What to produce
Scan the entries line by line and return those with "exists".

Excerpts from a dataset
....

Lemma dense_node_gte n b : node_wf n → pos_of n (head (filter (λ p : Z * P, b ≤ p.1) (entries n))) (gte_key_byte n b).
Proof.
  intros Hw. destruct (dense_node_arrays _ Hw) as (? & ? & ? & Hm & ?).
  unfold pos_of. rewrite d_at, d_entries, d_gte.
  pose proof (dense_gte _ _ _ ltac:(done) ltac:(done) b) as Hp.
  destruct (find_up _ _ _); [|done]. cbn [mbind option_bind] in *.
  unfold result_at. by rewrite Nat2Z.id.
Qed.

Lemma dense_node_lte n b : node_wf n → pos_of n (last (filter (λ p : Z * P, p.1 ≤ b) (entries n))) (lte_key_byte n b).
Proof.
  intros Hw. destruct (dense_node_arrays _ Hw) as (? & ? & ? & Hm & ?).
  unfold pos_of. rewrite d_at, d_entries, d_lte.
  pose proof (dense_lte _ _ _ ltac:(done) ltac:(done) b) as Hp.
  destruct (find_down _ _); [|done]. cbn [mbind option_bind] in *.
  unfold result_at. by rewrite Nat2Z.id.
Qed.

Lemma dense_laws : InodeLaws P T.
Proof.
  split.
  - intros n Hw%dense_node_wf. rewrite d_entries. by eapply dense_wf_sorted.
  - intros n Hw%dense_node_wf. rewrite d_entries. by eapply dense_wf_bytes.
  - intros n Hw%dense_node_wf. rewrite d_entries. by eapply dense_wf_nonnull.
  - by intros n []%dense_node_wf.
  - intros n Hw. destruct (dense_node_arrays _ Hw) as (? & ? & ? & Hm & ?).
    apply dense_node_wf in Hw. rewrite d_entries, d_min, d_cap, (dense_wf_length _ _ _ _ _ Hw).
    pose proof (dw_count _ _ _ _ _ Hw). unfold count_of. by zcases.
  - intros n. rewrite d_min. destruct d_bounds. lia.
  - intros n i b c Hw%dense_node_wf. rewrite d_at, d_entries. intros [_ Hat].
    eapply assoc_at; [by eapply dense_wf_sorted|done].
  - intros n i b c _. rewrite d_at, d_entries, d_get. by intros [_ (_ & _ & Hc)%lookup_arr_entries].
  - intros n w [Hw Hu]%d_wf Hp. destruct (d_prefix w n) as (Hh & Hk & Hcs & Hx).
    rewrite d_wf, !d_entries, Hh, Hk, Hcs. split_and!; auto. by apply dense_wf_with_prefix.
  - apply dense_node_find.
  - apply dense_node_store.
  - intros n Hw. destruct (dense_node_arrays _ Hw) as (? & ? & ? & Hm & ?).
    unfold pos_of. rewrite d_at, d_entries, d_begin. apply dense_begin; by (done || lia).
  - apply dense_node_last.
  - apply dense_node_next.
  - apply dense_node_prior.
  - intros n b Hw _. by apply dense_node_gte.
  - intros n b Hw _. by apply dense_node_lte.
  - intros n Hw%dense_node_wf. rewrite d_all, d_entries. by erewrite dense_wf_children.
Qed.
End dense_laws.

(** ** Byte-indexed nodes discharge the interface

    [inode_48] and [inode_256] are indexed by the key byte: the child index of an
    entry is its key byte, and iteration scans the 256 byte values. *)

Section idx_scan.
Context {P : Type} (f : nat → option P).

Definition mapped (i : nat) : bool := bool_decide (is_Some (f i)).

Lemma idx_entries_app bs bs' : idx_entries f (bs ++ bs') = idx_entries f bs ++ idx_entries f bs'.
Proof. unfold idx_entries. apply omap_app. Qed.

Lemma idx_entries_cons i bs :
  idx_entries f (i :: bs) =
  match f i with Some c => (Z.of_nat i, c) :: idx_entries f bs | None => idx_entries f bs end.
Proof. unfold idx_entries. cbn. by destruct (f i). Qed.

Definition idx_result (r : option nat) : option (Z * P) :=
  i ← r; c ← f i; Some (Z.of_nat i, c).

Lemma head_idx_entries a n : head (idx_entries f (seq a n)) = idx_result (find_up mapped a n).
Proof.
  revert a. induction n as [|n IH]; intros a; [done|]. cbn [seq find_up].
  rewrite idx_entries_cons. unfold mapped at 1. destruct (f a) as [c|] eqn:E.
  - rewrite bool_decide_true by done. unfold idx_result. simpl. by rewrite E.
  - rewrite bool_decide_false by (by intros []). apply IH.
Qed.

Lemma last_idx_entries n : last (idx_entries f (seq 0 n)) = idx_result (find_down mapped n).
Proof.
  induction n as [|n IH]; [done|]. rewrite seq_S, idx_entries_app, idx_entries_cons. cbn [find_down Nat.add].
  change (idx_entries f []) with (@nil (Z * P)).
  unfold mapped at 1. destruct (f n) as [c|] eqn:E.
  - rewrite bool_decide_true, last_snoc by done. unfold idx_result. simpl. by rewrite E.
  - rewrite bool_decide_false by (by intros []). by rewrite app_nil_r.
Qed.

Lemma filter_idx_entries (Q : Z → Prop) `{!∀ z, Decision (Q z)} `{!∀ p : Z * P, Decision (Q p.1)} bs :
  filter (λ p : Z * P, Q p.1) (idx_entries f bs) = idx_entries f (filter (λ i, Q (Z.of_nat i)) bs).
Proof.
  induction bs as [|i bs IH]; [done|]. rewrite idx_entries_cons, (filter_cons (λ i, Q (Z.of_nat i))).
  destruct (f i) as [c|] eqn:E.
  - destruct (decide (Q (Z.of_nat i))) as [HQ|HQ].
    + by rewrite filter_cons_True, IH, idx_entries_cons, E.
    + by rewrite filter_cons_False, IH.
  - rewrite IH. case_decide; [|done]. by rewrite idx_entries_cons, E.
Qed.

Lemma idx_ge (b : nat) :
  (b ≤ 256)%nat →
  head (filter (λ p : Z * P, Z.of_nat b ≤ p.1) (idx_entries f (seq 0 256))) =
  idx_result (find_up mapped b (256 - b)).
Proof.
  intros Hb. rewrite (filter_idx_entries (λ z, Z.of_nat b ≤ z)).
  replace 256%nat with (b + (256 - b))%nat at 1 by lia. rewrite seq_app, filter_app.
  rewrite filter_none, filter_all; [apply head_idx_entries| |].
  - apply Forall_forall. intros i Hi%elem_of_seq. lia.
  - intros j y Hy%list_elem_of_lookup_2%elem_of_seq. lia.
Qed.

Lemma idx_lt (b : nat) :
  (b ≤ 256)%nat →
  last (filter (λ p : Z * P, p.1 < Z.of_nat b) (idx_entries f (seq 0 256))) =
  idx_result (find_down mapped b).
Proof.
  intros Hb. rewrite (filter_idx_entries (λ z, z < Z.of_nat b)).
  replace 256%nat with (b + (256 - b))%nat at 1 by lia. rewrite seq_app, filter_app.
  rewrite filter_all, filter_none, app_nil_r; [apply last_idx_entries| |].
  - intros j y Hy%list_elem_of_lookup_2%elem_of_seq. lia.
  - apply Forall_forall. intros i Hi%elem_of_seq. lia.
Qed.
End idx_scan.

(** [(i, i)]: in an indexed node the key byte is the child index. *)
Definition byte_result (r : option nat) : option iter_pos := i ← r; Some (Z.of_nat i, Z.of_nat i).

Class IndexedNode (P T : Type) `{NodePtr P} `{InodeOps P T} (lo cap : nat)
    (f : T → nat → option P) := {
  x_min n : min_size n = Z.of_nat lo;
  x_cap n : capacity n = Z.of_nat cap;
  x_bounds : (2 ≤ lo ∧ cap ≤ 256)%nat;
  x_entries n : entries n = idx_entries (f n) (seq 0 256);
  x_at n : child_at n = λ i b c, i = b ∧ is_byte b ∧ f n (Z.to_nat b) = Some c;
  x_prefix n : node_wf n → prefix_wf (k_prefix (header n));
  x_count n : node_wf n →
    children_count (header n) = wrap8 (Z.of_nat (length (entries n))) ∧
    (lo ≤ length (entries n) ≤ cap)%nat;
  x_nonnull n i c : node_wf n → f n i = Some c → is_null c = false;
  x_get n i c : node_wf n → is_byte i → f n (Z.to_nat i) = Some c → get_child n i = Some c;
  x_set_prefix n w : node_wf n → prefix_wf w →
    node_wf (set_prefix w n) ∧ header (set_prefix w n) = with_prefix (header n) w ∧ f (set_prefix w n) = f n;
  x_find n b : node_wf n → is_byte b →
    match f n (Z.to_nat b) with
    | None => find_child n b = child_not_found
    | Some c => ∃ s, find_child n b = (b, Some s) ∧ slot_load n s = Some c ∧
        ∀ c', is_null c' = false → node_wf (slot_store n s c') ∧ header (slot_store n s c') = header n ∧
          f (slot_store n s c') (Z.to_nat b) = Some c' ∧
          ∀ i, i ≠ Z.to_nat b → f (slot_store n s c') i = f n i
    end;
  x_begin n : node_wf n → begin_ n = byte_result (find_up (mapped (f n)) 0 256);
  x_last n : node_wf n → last_ n = byte_result (find_down (mapped (f n)) 256);
  x_next n i : node_wf n → is_byte i →
    next n i = byte_result (find_up (mapped (f n)) (Z.to_nat i + 1) (256 - (Z.to_nat i + 1)));
  x_prior n i : node_wf n → is_byte i → prior n i = byte_result (find_down (mapped (f n)) (Z.to_nat i));
  x_gte n b : node_wf n → is_byte b →
    gte_key_byte n b = byte_result (find_up (mapped (f n)) (Z.to_nat b) (256 - Z.to_nat b));
  x_lte n b : node_wf n → is_byte b → lte_key_byte n b = byte_result (find_down (mapped (f n)) (Z.to_nat b + 1));
  x_all n : node_wf n → all_children n ≡ₚ (entries n).*2;
}.

Section indexed_laws.
Context {P T : Type} `{IN : IndexedNode P T lo cap f}.
Implicit Types n : T.

Lemma assoc_indexed n b : is_byte b → assoc b (entries n) = f n (Z.to_nat b).
Proof.
  intros Hb. rewrite x_entries, assoc_idx_entries. unfold is_byte in Hb. by rewrite decide_True by lia.
Qed.

(** A scan over the byte values ends at the entry that the filtered list gives. *)
Lemma pos_of_idx n r :
  (∀ i, r = Some i → (i < 256)%nat ∧ mapped (f n) i = true) →
  pos_of n (idx_result (f n) r) (byte_result r).
Proof.
  intros Hr. destruct r as [i|]; [|done]. destruct (Hr i eq_refl) as [Hi Hm].
  apply bool_decide_eq_true in Hm as [c Hc]. unfold idx_result. simpl. rewrite Hc. simpl.
  exists (Z.of_nat i). rewrite x_at. split; [done|]. rewrite Nat2Z.id. unfold is_byte. by split_and!; try lia.
Qed.

Lemma find_up_mapped n a m i :
  (a + m ≤ 256)%nat → find_up (mapped (f n)) a m = Some i → (i < 256)%nat ∧ mapped (f n) i = true.
Proof. intros Ha (? & ? & _)%find_up_Some. split; [lia|done]. Qed.

Lemma find_down_mapped n m i :
  (m ≤ 256)%nat → find_down (mapped (f n)) m = Some i → (i < 256)%nat ∧ mapped (f n) i = true.
Proof. intros Ha (? & ? & _)%find_down_Some. split; [lia|done]. Qed.

Lemma indexed_ge n (b : nat) (z : Z) :
  (b ≤ 256)%nat → z = Z.of_nat b →
  pos_of n (head (filter (λ p : Z * P, z ≤ p.1) (entries n)))
    (byte_result (find_up (mapped (f n)) b (256 - b))).
Proof.
  intros Hb ->. rewrite x_entries, idx_ge by done. apply pos_of_idx.
  intros i. apply find_up_mapped. lia.
Qed.

Lemma indexed_lt n (b : nat) (z : Z) :
  (b ≤ 256)%nat → z = Z.of_nat b →
  pos_of n (last (filter (λ p : Z * P, p.1 < z) (entries n))) (byte_result (find_down (mapped (f n)) b)).
Proof.
  intros Hb ->. rewrite x_entries, idx_lt by done. apply pos_of_idx.
  intros i. by apply find_down_mapped.
Qed.

Lemma indexed_find n b :
  node_wf n → is_byte b →
  match assoc b (entries n) with
  | None => find_child n b = child_not_found
  | Some c => ∃ i s, find_child n b = (i, Some s) ∧ child_at n i b c ∧ slot_load n s = Some c
  end.
Proof.
  intros Hw Hb. rewrite assoc_indexed by done. pose proof (x_find n b Hw Hb) as Hf.
  destruct (f n (Z.to_nat b)) as [c|] eqn:E; [|done]. destruct Hf as (s & Hs & Hl & _).
  exists b, s. rewrite x_at. by split_and!.
Qed.

Lemma indexed_store n b i s c :
  node_wf n → is_byte b → find_child n b = (i, Some s) → is_null c = false →
  node_wf (slot_store n s c) ∧ entries (slot_store n s c) = ins b c (entries n) ∧
  header (slot_store n s c) = header n.
Proof.
  intros Hw Hb Hf Hc. pose proof (x_find n b Hw Hb) as Hx. rewrite Hf in Hx.
  destruct (f n (Z.to_nat b)) as [c0|]; [|done]. destruct Hx as (s' & [= <- <-] & _ & Hst).
  destruct (Hst c Hc) as (Hw' & Hh & Hb' & Ho). split_and!; [done| |done].
  rewrite !x_entries. unfold is_byte in Hb. rewrite <- (Z2Nat.id i) by lia.
  apply idx_entries_ins; [lia|done|done].
Qed.

Lemma indexed_laws : InodeLaws P T.
Proof.
  split.
  - intros n _. rewrite x_entries. apply idx_entries_sorted.
  - intros n _. rewrite x_entries. apply Forall_forall. intros [b c] (i & Hi & -> & _)%elem_of_idx_entries.
    apply elem_of_seq in Hi. unfold is_byte. simpl. lia.
  - intros n Hw. rewrite x_entries. apply Forall_forall. intros [b c] (i & Hi & -> & Hf)%elem_of_idx_entries.
    by eapply x_nonnull.
  - apply x_prefix.
  - intros n Hw. destruct (x_count n Hw) as [-> Hc]. rewrite x_min, x_cap. destruct x_bounds.
    split; [|lia]. unfold count_of, wrap. change (2 ^ 8) with 256.
    destruct (decide (length (entries n) = 256%nat)) as [->|]; [done|].
    rewrite Z.mod_small by lia. by zcases.
  - intros n. rewrite x_min. destruct x_bounds. lia.
  - intros n i b c Hw. rewrite x_at. intros (-> & Hb & Hf). by rewrite assoc_indexed.
  - intros n i b c Hw. rewrite x_at. intros (-> & Hb & Hf). by apply x_get.
  - intros n w Hw Hp. destruct (x_set_prefix n w Hw Hp) as (? & ? & Hf).
    split_and!; [done| |done]. by rewrite !x_entries, Hf.
  - apply indexed_find.
  - apply indexed_store.
  - intros n Hw. rewrite x_begin, x_entries, head_idx_entries by done. apply pos_of_idx.
    intros i. by apply find_up_mapped.
  - intros n Hw. rewrite x_last, x_entries, last_idx_entries by done. apply pos_of_idx.
    intros i. by apply find_down_mapped.
  - intros n i b c Hw. rewrite x_at. intros (-> & Hb & _). unfold is_byte in Hb. rewrite x_next by done.
    rewrite (list_filter_iff (λ p : Z * P, b < p.1) (λ p : Z * P, b + 1 ≤ p.1)) by (intros; lia).
    apply indexed_ge; lia.
  - intros n i b c Hw. rewrite x_at. intros (-> & Hb & _). unfold is_byte in Hb. rewrite x_prior by done.
    apply indexed_lt; lia.
  - intros n b Hw Hb. unfold is_byte in Hb. rewrite x_gte by done. apply indexed_ge; lia.
  - intros n b Hw Hb. unfold is_byte in Hb. rewrite x_lte by done.
    rewrite (list_filter_iff (λ p : Z * P, p.1 ≤ b) (λ p : Z * P, p.1 < b + 1)) by (intros; lia).
    apply indexed_lt; lia.
  - apply x_all.
Qed.
End indexed_laws.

....

Result for this exercise
  exists (Z.of_nat i). rewrite x_at. split; [done|]. rewrite Nat2Z.id. unfold is_byte. by split_and!; try lia.
  exists b, s. rewrite x_at. by split_and!.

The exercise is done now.